(** * FM-8/R: note utilities, WAV writer, parameter locks and step scheduling

    A shallow embedding of the parts of the FM-8/R sound module that its
    specification makes checkable statements about:

    - [Utils]     : [utils.ts]   (note name <-> MIDI pitch conversion)
    - [WavUtils]  : [wavUtils.ts] (32-bit float RIFF/WAVE container writer)
    - [Engine]    : the [AudioEngine] class of [App.tsx] (parameter-lock
                    resolution, feedback gains, Poly filter-envelope amount)
    - [Sequencer] : [scheduleNotes] and [handleExportWav] of [App.tsx]

    Conventions.  A JavaScript [number] that is only ever an integer is a [Z];
    where the code can produce [NaN] the result type says so.  Control values
    (knob positions, gains, times) are exact rationals [Q]: rounding of IEEE
    doubles is not modelled.  Strings are [string]s of 8-bit characters. *)

From Stdlib Require Import ZArith QArith Qround Qminmax Lia Lqa DecimalString Ascii String.
From stdpp Require Import gmap strings list fin_maps.

Open Scope Z_scope.

(* ===================================================================== *)
(** * utils.ts *)
(* ===================================================================== *)

Module Utils.

(** The result of [noteNameToMidi] is a JavaScript number that is either an
    integer or [NaN] ([parseInt] of a non-digit). *)
Inductive jsnum : Type :=
| Int (z : Z)
| NaN.

Definition jsadd (a b : jsnum) : jsnum :=
  match a, b with
  | Int x, Int y => Int (x + y)
  | _, _ => NaN
  end.

Definition jsmul (a b : jsnum) : jsnum :=
  match a, b with
  | Int x, Int y => Int (x * y)
  | _, _ => NaN
  end.

(** ** String primitives used by the conversion *)

(** [s.slice(-1)]: the last character (the whole string when it is shorter). *)
Fixpoint slice_last (s : string) : string :=
  match s with
  | EmptyString => EmptyString
  | String c rest =>
      match rest with
      | EmptyString => String c EmptyString
      | String _ _ => slice_last rest
      end
  end.

(** [s.slice(0, -1)]: everything but the last character. *)
Fixpoint slice_init (s : string) : string :=
  match s with
  | EmptyString => EmptyString
  | String c rest =>
      match rest with
      | EmptyString => EmptyString
      | String _ _ => String c (slice_init rest)
      end
  end.

(** [toUpperCase] on the letters a-z.  Characters above 127 are left alone:
    no upper-casing of such a character yields one of [A]..[G] or [#], so the
    [indexOf] below is not affected. *)
Definition upper_char (c : ascii) : ascii :=
  let n := nat_of_ascii c in
  if ((97 <=? n) && (n <=? 122))%nat then ascii_of_nat (n - 32) else c.

Fixpoint toUpperCase (s : string) : string :=
  match s with
  | EmptyString => EmptyString
  | String c rest => String (upper_char c) (toUpperCase rest)
  end.

Definition is_space (c : ascii) : bool :=
  let n := nat_of_ascii c in
  ((n =? 32) || (n =? 9) || (n =? 10) || (n =? 11) || (n =? 12) || (n =? 13)
   || (n =? 160))%nat.

Definition digit_of (c : ascii) : option Z :=
  let n := nat_of_ascii c in
  if ((48 <=? n) && (n <=? 57))%nat then Some (Z.of_nat (n - 48)) else None.

Fixpoint skip_spaces (s : string) : string :=
  match s with
  | String c rest => if is_space c then skip_spaces rest else s
  | EmptyString => EmptyString
  end.

(** The longest prefix of decimal digits, accumulated left to right; [None]
    when there is no digit at all. *)
Fixpoint read_digits (acc : option Z) (s : string) : option Z :=
  match s with
  | String c rest =>
      match digit_of c with
      | Some d => read_digits (Some (10 * default 0 acc + d)) rest
      | None => acc
      end
  | EmptyString => acc
  end.

(** [parseInt(s, 10)]: leading white space, an optional sign, then digits;
    [NaN] when no digit follows. *)
Definition parseInt (s : string) : jsnum :=
  match skip_spaces s with
  | String "-"%char rest =>
      match read_digits None rest with Some n => Int (- n) | None => NaN end
  | String "+"%char rest =>
      match read_digits None rest with Some n => Int n | None => NaN end
  | t => match read_digits None t with Some n => Int n | None => NaN end
  end.

(** [arr.indexOf(x)]: first position of [x], or [-1]. *)
Fixpoint indexOf_from (i : Z) (l : list string) (x : string) : Z :=
  match l with
  | [] => -1
  | y :: tl => if String.eqb y x then i else indexOf_from (i + 1) tl x
  end.

Definition indexOf (l : list string) (x : string) : Z := indexOf_from 0 l x.

(** Template-literal rendering of an integer. *)
Definition string_of_Z (z : Z) : string := NilZero.string_of_int (Z.to_int z).

(** ** The three exported functions *)

Definition NOTE_NAMES : list string :=
  ["C"; "C#"; "D"; "D#"; "E"; "F"; "F#"; "G"; "G#"; "A"; "A#"; "B"]%string.

Definition midiToNoteName (midi : Z) : string :=
  if (midi <? 0) || (127 <? midi) then "---"%string
  else
    let octave := midi / 12 - 1 in
    let noteIndex := Z.rem midi 12 in
    (default "undefined"%string (NOTE_NAMES !! Z.to_nat noteIndex)
       +:+ string_of_Z octave)%string.

(** Nothing in the body of the [try] throws, so the [catch] arm is not
    reachable and has no counterpart here. *)
Definition noteNameToMidi (name : string) : jsnum :=
  if (String.length name <? 2)%nat then Int 60
  else
    let octave := parseInt (slice_last name) in
    let noteStr := toUpperCase (slice_init name) in
    let noteIndex := indexOf NOTE_NAMES noteStr in
    if noteIndex =? -1 then Int 60
    else jsadd (jsmul (jsadd octave (Int 1)) (Int 12)) (Int noteIndex).

(** A frequency is kept symbolic: [Hz m] stands for
    [440 * Math.pow(2, (m - 69) / 12)], and [HzNaN] for the [NaN] that
    [Math.pow] returns on a [NaN] exponent. *)
Inductive hz : Type :=
| Hz (midiNote : Z)
| HzNaN.

Definition noteToFreq (note : string) : hz :=
  match noteNameToMidi note with
  | Int midiNote => Hz midiNote
  | NaN => HzNaN
  end.

(** ** Auxiliary definitions for checking a property on an interval *)

(** The integers [lo], [lo + 1], ..., [lo + n - 1]. *)
Definition Zrange (lo : Z) (n : nat) : list Z :=
  List.map (fun k => lo + Z.of_nat k) (List.seq 0 n).

Definition jsnum_eqb (a b : jsnum) : bool :=
  match a, b with
  | Int x, Int y => x =? y
  | NaN, NaN => true
  | _, _ => false
  end.

(** A string of ASCII characters only (codes below 128).  On such a string
    [String.prototype.toUpperCase] is the map of [upper_char] over the
    characters; beyond ASCII it is not (it turns one character into several,
    or into a character above 255). *)
Definition isAscii (s : string) : bool :=
  List.forallb (fun c => (nat_of_ascii c <? 128)%nat) (list_ascii_of_string s).

End Utils.

(* ===================================================================== *)
(** * wavUtils.ts *)
(* ===================================================================== *)

Module WavUtils.

(** An [ArrayBuffer] seen through a [DataView] is a list of bytes, each a [Z]
    in [0, 255].  A write outside the buffer throws a [RangeError]; a throw is
    [None]. *)

(** The [n] low-order bytes of [v], least significant first.  The [DataView]
    setters reduce their argument modulo [2^(8n)]. *)
Fixpoint le_bytes (n : nat) (v : Z) : list Z :=
  match n with
  | O => []
  | S k => v mod 256 :: le_bytes k (v / 256)
  end.

Definition write_at (view : list Z) (offset : nat) (bs : list Z) : option (list Z) :=
  if (offset + length bs <=? length view)%nat
  then Some (take offset view ++ bs ++ drop (offset + length bs) view)
  else None.

Definition setUint8 (view : list Z) (offset : nat) (value : Z) : option (list Z) :=
  write_at view offset (le_bytes 1 value).

(** [dataView.setUint16(offset, value, true)] *)
Definition setUint16 (view : list Z) (offset : nat) (value : Z) : option (list Z) :=
  write_at view offset (le_bytes 2 value).

(** [dataView.setUint32(offset, value, true)] *)
Definition setUint32 (view : list Z) (offset : nat) (value : Z) : option (list Z) :=
  write_at view offset (le_bytes 4 value).

(** [view.setFloat32(offset, x, true)].  A sample read from a [Float32Array]
    is a 32-bit float already, so it is carried as its 32-bit pattern and the
    setter stores that pattern. *)
Definition setFloat32 (view : list Z) (offset : nat) (bits : Z) : option (list Z) :=
  write_at view offset (le_bytes 4 bits).

Definition charCode (c : ascii) : Z := Z.of_nat (nat_of_ascii c).

(** The loop of [writeString], from index [i] on. *)
Fixpoint writeString_from (view : list Z) (offset i : nat) (str : string)
  : option (list Z) :=
  match str with
  | EmptyString => Some view
  | String c rest =>
      view' ← setUint8 view (offset + i) (charCode c);
      writeString_from view' offset (S i) rest
  end.

Definition writeString (view : list Z) (offset : nat) (str : string)
  : option (list Z) :=
  writeString_from view offset 0 str.

(** The fields of an [AudioBuffer] the writer reads.  [channelData] holds what
    [getChannelData(i)] returns, as 32-bit patterns. *)
Record AudioBuffer : Type := {
  numberOfChannels : nat;
  sampleRate : Z;
  length : nat;
  channelData : list (list Z)
}.

(** [getChannelData(i)] throws for a channel the buffer does not have. *)
Definition getChannelData (buffer : AudioBuffer) (i : nat) : option (list Z) :=
  channelData buffer !! i.

(** Bit pattern of the [NaN] that [setFloat32] stores for [undefined]. *)
Definition nan_bits : Z := 0x7fc00000.

(** [channels.push(buffer.getChannelData(i))] for [i] from [i0]. *)
Fixpoint collect_channels (buffer : AudioBuffer) (i0 n : nat)
  : option (list (list Z)) :=
  match n with
  | O => Some []
  | S k =>
      ch ← getChannelData buffer i0;
      rest ← collect_channels buffer (S i0) k;
      Some (ch :: rest)
  end.

(** The inner loop, over [j], of the sample writer: state is the view and the
    running [offset].  [channels[j][i]] throws when [channels[j]] is missing
    and is [undefined], stored as [NaN], when frame [i] is. *)
Fixpoint write_frame (channels : list (list Z)) (i : nat) (j n : nat)
  (st : list Z * nat) : option (list Z * nat) :=
  match n with
  | O => Some st
  | S k =>
      let '(view, offset) := st in
      ch ← channels !! j;
      let sample := default nan_bits (ch !! i) in
      view' ← setFloat32 view offset sample;
      write_frame channels i (S j) k (view', (offset + 4)%nat)
  end.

▶ AIM OF THE TASK: Starting at the line that contains "[getChannelData(i)] returns, as" and stopping after the line that contains "(** The inner", write out every line exactly as it appears above, and no other line.

▶ ANSWER BOX:
    [getChannelData(i)] returns, as 32-bit patterns. *)
Record AudioBuffer : Type := {
  numberOfChannels : nat;
  sampleRate : Z;
  length : nat;
  channelData : list (list Z)
}.

(** [getChannelData(i)] throws for a channel the buffer does not have. *)
Definition getChannelData (buffer : AudioBuffer) (i : nat) : option (list Z) :=
  channelData buffer !! i.

(** Bit pattern of the [NaN] that [setFloat32] stores for [undefined]. *)
Definition nan_bits : Z := 0x7fc00000.

(** [channels.push(buffer.getChannelData(i))] for [i] from [i0]. *)
Fixpoint collect_channels (buffer : AudioBuffer) (i0 n : nat)
  : option (list (list Z)) :=
  match n with
  | O => Some []
  | S k =>
      ch ← getChannelData buffer i0;
      rest ← collect_channels buffer (S i0) k;
      Some (ch :: rest)
  end.

(** The inner loop, over [j], of the sample writer: state is the view and the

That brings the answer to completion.